● WHAT THE EXERCISE ASKS
Among the records below, find the line that has "(** Back from"; from there, give the lines again exactly, and stop after the line that has "let rec := Repo.getById (rows s) id in".

========================

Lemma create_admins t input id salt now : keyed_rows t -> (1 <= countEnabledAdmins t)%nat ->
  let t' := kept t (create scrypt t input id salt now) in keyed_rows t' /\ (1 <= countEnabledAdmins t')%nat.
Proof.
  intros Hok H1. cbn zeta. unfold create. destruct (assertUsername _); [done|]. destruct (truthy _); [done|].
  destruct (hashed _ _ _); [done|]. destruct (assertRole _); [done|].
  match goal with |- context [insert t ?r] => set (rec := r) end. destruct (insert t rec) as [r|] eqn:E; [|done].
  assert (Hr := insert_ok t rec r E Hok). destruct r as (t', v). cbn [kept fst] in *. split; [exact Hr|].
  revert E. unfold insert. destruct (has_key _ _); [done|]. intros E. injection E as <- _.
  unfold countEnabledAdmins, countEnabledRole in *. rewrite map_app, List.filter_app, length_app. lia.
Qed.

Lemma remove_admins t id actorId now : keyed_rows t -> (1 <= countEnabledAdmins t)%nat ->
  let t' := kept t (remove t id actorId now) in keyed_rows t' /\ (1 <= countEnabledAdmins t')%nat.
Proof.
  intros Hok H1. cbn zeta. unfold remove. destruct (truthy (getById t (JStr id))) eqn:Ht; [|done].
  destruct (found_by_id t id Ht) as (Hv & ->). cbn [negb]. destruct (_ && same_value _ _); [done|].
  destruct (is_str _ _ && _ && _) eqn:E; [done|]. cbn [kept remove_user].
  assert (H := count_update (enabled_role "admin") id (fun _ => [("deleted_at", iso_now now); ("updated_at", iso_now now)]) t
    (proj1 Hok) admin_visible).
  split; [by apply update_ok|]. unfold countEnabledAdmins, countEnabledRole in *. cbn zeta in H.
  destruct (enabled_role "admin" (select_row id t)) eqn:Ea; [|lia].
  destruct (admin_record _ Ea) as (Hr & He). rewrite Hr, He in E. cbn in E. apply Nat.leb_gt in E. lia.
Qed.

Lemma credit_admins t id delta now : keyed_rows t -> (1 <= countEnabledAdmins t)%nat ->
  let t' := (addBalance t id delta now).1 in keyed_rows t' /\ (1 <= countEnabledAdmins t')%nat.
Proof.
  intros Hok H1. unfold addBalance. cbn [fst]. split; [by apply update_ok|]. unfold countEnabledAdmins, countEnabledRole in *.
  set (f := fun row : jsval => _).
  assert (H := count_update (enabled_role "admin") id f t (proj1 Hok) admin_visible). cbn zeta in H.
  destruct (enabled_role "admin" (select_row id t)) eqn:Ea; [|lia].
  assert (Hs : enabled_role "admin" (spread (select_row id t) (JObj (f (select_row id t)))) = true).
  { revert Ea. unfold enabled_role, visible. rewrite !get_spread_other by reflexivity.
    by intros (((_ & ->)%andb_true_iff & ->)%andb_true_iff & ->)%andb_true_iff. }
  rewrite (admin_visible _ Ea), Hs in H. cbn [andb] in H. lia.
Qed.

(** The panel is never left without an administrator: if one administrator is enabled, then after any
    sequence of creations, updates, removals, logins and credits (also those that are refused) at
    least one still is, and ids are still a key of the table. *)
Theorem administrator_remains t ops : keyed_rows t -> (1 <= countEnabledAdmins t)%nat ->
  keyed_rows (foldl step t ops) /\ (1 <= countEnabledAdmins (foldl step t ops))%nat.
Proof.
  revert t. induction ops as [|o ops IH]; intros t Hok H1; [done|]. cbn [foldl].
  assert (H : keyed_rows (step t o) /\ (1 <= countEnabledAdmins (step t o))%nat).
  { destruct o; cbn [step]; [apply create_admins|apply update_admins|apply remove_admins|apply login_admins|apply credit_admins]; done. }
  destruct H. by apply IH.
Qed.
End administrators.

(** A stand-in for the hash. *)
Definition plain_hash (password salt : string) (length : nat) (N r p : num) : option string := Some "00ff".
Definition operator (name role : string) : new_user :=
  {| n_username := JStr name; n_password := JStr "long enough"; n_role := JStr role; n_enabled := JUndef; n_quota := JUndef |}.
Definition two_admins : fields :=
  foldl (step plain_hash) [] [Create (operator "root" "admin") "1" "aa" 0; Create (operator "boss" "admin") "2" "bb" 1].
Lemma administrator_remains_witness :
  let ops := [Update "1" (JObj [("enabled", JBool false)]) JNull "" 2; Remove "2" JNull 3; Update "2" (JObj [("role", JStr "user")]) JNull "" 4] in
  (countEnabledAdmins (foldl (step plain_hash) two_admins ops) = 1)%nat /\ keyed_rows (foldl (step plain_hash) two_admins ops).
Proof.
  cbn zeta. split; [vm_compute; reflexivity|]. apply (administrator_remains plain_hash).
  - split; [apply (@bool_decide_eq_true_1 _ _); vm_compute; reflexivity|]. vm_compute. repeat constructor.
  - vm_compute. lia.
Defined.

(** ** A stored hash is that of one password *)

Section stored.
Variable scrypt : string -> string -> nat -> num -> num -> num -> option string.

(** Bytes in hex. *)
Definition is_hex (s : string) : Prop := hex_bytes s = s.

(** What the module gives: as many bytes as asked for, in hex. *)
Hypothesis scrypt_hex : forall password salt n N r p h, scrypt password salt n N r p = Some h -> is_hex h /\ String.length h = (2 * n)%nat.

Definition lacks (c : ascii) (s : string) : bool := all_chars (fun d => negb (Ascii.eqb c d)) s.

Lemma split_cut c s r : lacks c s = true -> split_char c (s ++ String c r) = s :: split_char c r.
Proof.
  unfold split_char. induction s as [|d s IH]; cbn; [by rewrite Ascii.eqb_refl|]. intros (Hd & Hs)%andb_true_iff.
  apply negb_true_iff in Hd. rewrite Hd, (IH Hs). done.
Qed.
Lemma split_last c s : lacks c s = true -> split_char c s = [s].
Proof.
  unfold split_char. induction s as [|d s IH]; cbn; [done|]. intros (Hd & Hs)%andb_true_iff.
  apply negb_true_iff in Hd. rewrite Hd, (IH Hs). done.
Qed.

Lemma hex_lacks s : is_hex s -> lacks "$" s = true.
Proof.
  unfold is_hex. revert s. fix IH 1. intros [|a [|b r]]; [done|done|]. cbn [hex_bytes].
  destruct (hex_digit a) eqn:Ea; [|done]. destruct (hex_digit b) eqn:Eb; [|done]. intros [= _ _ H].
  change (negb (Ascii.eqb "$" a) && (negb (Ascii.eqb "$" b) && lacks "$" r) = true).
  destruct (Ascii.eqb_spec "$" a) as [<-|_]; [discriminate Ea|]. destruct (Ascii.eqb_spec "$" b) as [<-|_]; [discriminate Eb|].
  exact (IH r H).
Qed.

========================

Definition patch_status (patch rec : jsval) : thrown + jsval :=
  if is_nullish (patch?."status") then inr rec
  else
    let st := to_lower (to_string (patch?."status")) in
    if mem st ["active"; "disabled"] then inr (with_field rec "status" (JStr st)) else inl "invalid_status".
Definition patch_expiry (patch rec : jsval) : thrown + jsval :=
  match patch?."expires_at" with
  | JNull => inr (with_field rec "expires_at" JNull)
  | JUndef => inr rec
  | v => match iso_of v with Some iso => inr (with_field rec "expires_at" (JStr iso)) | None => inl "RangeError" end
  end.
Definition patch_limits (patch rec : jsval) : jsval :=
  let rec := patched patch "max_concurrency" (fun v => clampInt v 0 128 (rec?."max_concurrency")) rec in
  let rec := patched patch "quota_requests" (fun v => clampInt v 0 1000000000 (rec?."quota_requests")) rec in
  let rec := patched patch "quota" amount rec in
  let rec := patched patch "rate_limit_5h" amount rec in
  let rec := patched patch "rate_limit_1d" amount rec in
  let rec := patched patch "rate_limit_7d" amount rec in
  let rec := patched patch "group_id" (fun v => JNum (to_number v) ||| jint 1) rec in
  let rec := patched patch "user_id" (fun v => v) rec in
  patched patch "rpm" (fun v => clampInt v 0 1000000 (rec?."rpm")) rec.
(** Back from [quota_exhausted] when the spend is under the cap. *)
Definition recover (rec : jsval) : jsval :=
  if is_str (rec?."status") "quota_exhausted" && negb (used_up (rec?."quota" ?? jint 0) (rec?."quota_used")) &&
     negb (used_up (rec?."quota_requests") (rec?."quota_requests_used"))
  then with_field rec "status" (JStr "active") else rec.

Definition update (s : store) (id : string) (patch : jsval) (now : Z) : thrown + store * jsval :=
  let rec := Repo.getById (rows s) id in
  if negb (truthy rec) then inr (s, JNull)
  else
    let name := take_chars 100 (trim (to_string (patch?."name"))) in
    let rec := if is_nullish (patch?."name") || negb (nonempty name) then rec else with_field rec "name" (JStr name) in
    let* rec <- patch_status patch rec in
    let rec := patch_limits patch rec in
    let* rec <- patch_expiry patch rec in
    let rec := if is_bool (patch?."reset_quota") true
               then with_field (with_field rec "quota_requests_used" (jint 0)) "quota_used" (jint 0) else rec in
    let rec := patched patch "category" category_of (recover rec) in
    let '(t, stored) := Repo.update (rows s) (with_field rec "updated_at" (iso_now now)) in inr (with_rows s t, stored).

========================

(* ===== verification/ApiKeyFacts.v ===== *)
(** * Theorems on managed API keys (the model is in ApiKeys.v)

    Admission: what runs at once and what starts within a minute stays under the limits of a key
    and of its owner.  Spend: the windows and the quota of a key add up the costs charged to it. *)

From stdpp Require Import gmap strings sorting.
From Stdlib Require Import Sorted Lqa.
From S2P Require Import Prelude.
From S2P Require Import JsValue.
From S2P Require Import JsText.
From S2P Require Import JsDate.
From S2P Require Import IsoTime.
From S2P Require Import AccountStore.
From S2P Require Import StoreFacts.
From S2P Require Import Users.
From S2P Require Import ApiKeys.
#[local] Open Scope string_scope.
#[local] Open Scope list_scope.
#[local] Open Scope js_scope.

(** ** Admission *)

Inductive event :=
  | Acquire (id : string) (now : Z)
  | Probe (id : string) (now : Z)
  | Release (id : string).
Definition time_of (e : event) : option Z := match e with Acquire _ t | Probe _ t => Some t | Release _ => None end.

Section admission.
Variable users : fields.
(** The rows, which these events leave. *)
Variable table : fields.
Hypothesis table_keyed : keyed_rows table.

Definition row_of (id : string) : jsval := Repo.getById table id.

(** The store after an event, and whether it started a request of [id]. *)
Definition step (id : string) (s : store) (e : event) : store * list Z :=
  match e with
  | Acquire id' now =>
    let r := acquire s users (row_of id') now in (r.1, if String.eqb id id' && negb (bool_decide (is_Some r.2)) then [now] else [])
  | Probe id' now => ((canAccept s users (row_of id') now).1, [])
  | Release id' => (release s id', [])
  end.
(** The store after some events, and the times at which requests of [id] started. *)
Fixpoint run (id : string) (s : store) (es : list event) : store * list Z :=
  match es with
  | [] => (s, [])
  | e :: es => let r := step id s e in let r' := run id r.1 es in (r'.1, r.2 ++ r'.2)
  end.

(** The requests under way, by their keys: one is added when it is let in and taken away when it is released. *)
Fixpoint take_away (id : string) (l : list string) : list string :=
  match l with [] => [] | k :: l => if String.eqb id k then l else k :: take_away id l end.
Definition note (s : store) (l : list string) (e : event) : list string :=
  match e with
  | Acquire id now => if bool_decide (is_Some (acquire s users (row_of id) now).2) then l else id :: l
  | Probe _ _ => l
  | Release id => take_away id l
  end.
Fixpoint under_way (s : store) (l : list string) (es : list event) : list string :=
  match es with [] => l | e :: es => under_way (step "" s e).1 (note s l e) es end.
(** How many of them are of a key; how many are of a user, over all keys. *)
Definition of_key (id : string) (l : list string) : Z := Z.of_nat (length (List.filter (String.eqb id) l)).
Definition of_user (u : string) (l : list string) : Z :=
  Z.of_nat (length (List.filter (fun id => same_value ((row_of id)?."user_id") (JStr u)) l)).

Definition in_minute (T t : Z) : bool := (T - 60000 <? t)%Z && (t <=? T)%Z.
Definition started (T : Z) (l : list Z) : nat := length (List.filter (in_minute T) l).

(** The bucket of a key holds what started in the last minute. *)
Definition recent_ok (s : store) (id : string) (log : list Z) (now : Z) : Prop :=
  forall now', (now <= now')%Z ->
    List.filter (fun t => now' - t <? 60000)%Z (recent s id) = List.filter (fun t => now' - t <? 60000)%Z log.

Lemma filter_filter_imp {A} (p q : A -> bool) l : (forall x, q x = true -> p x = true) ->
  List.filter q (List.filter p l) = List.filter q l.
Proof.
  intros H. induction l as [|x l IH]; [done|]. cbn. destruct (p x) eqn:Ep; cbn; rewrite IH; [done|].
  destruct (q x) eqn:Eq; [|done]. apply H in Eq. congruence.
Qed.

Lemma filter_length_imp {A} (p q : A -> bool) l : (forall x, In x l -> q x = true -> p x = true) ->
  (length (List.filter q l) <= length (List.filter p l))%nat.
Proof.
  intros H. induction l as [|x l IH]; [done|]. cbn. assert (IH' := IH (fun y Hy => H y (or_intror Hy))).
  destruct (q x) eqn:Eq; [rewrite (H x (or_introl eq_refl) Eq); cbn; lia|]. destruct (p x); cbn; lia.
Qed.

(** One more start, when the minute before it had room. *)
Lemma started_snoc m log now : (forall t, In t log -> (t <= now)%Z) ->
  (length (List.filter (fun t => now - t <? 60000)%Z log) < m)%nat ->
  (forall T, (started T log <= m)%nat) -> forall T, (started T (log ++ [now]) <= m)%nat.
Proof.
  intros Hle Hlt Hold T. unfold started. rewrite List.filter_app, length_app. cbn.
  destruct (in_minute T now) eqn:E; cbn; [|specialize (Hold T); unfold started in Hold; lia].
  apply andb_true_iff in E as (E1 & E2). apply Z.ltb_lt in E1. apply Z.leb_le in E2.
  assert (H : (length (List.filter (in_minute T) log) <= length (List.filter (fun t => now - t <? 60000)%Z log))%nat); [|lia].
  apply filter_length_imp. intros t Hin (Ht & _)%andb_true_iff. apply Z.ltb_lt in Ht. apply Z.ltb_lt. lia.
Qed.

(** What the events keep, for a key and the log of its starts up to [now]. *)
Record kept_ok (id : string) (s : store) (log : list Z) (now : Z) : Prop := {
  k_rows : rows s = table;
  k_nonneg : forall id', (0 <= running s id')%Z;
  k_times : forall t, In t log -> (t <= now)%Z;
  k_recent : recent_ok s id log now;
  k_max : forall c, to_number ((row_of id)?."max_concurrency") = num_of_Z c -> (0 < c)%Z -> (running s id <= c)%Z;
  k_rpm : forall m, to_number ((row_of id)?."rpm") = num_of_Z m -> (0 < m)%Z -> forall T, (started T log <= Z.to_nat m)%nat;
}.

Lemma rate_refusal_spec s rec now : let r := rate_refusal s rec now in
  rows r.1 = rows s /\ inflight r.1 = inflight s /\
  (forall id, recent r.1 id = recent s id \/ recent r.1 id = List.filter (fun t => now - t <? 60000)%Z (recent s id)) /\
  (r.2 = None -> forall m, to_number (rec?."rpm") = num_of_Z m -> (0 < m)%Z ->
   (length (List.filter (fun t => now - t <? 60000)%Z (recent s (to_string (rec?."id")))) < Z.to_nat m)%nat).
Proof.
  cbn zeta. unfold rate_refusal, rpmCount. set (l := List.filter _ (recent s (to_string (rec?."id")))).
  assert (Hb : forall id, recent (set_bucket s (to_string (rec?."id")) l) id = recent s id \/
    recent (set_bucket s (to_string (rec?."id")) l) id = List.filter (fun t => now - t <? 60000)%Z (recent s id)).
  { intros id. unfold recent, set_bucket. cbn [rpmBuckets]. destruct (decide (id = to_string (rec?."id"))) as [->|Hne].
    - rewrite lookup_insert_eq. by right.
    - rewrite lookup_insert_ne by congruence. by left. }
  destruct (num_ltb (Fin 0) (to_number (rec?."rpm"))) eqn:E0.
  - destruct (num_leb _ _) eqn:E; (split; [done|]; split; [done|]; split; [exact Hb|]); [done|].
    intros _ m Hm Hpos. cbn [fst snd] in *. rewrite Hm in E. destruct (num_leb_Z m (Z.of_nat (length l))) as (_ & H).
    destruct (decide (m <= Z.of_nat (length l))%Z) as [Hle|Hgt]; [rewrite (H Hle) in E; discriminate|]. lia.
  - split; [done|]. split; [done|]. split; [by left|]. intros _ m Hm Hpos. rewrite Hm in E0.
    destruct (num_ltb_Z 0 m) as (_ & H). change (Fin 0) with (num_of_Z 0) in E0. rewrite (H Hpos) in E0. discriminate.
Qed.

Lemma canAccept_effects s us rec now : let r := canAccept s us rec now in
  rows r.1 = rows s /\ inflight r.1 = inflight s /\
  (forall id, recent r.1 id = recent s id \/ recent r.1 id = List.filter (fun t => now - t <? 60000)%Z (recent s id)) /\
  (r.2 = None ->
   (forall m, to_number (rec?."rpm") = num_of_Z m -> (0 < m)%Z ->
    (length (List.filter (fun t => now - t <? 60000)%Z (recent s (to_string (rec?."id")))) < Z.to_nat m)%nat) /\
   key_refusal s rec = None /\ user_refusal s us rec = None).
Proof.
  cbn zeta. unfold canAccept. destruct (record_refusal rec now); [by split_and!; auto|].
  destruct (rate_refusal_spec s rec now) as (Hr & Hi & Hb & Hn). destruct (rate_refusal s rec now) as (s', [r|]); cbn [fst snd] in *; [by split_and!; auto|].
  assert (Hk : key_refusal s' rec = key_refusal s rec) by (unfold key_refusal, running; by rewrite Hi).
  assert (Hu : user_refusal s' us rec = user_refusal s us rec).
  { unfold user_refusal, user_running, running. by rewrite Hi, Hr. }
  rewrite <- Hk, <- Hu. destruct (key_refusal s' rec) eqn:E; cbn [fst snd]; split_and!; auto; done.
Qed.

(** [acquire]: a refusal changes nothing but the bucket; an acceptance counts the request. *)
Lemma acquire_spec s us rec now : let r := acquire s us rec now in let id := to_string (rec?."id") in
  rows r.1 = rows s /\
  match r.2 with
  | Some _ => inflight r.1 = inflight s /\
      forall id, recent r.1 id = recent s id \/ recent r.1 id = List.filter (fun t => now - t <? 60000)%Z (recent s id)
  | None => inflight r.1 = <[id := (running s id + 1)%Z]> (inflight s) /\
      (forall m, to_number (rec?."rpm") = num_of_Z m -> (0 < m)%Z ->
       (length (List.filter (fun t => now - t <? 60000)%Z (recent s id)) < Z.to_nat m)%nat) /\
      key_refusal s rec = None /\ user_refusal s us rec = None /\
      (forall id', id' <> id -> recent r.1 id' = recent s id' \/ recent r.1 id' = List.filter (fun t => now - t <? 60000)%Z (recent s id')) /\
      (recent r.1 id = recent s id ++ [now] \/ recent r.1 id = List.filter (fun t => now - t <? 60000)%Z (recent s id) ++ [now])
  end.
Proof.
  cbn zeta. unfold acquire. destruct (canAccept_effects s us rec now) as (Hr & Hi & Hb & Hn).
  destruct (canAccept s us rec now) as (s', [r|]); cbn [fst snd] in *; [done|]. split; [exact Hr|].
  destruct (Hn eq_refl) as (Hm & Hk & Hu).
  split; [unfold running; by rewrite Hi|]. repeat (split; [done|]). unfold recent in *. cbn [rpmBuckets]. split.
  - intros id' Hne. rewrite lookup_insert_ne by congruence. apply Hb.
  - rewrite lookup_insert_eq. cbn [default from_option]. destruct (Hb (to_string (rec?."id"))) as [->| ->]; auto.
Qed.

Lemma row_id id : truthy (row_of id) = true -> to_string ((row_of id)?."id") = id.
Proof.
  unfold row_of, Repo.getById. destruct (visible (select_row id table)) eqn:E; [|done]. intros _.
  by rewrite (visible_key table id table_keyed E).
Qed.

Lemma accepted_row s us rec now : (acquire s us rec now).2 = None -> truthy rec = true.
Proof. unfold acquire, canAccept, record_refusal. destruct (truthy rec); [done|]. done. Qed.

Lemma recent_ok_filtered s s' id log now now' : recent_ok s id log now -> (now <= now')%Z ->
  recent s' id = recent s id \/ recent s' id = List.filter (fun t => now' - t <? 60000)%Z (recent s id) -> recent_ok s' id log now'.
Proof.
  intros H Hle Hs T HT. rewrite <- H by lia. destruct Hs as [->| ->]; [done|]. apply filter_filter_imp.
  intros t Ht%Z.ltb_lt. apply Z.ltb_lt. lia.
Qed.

========================

● PROBLEM SOLUTION
(** Back from [quota_exhausted] when the spend is under the cap. *)
Definition recover (rec : jsval) : jsval :=
  if is_str (rec?."status") "quota_exhausted" && negb (used_up (rec?."quota" ?? jint 0) (rec?."quota_used")) &&
     negb (used_up (rec?."quota_requests") (rec?."quota_requests_used"))
  then with_field rec "status" (JStr "active") else rec.

Definition update (s : store) (id : string) (patch : jsval) (now : Z) : thrown + store * jsval :=
  let rec := Repo.getById (rows s) id in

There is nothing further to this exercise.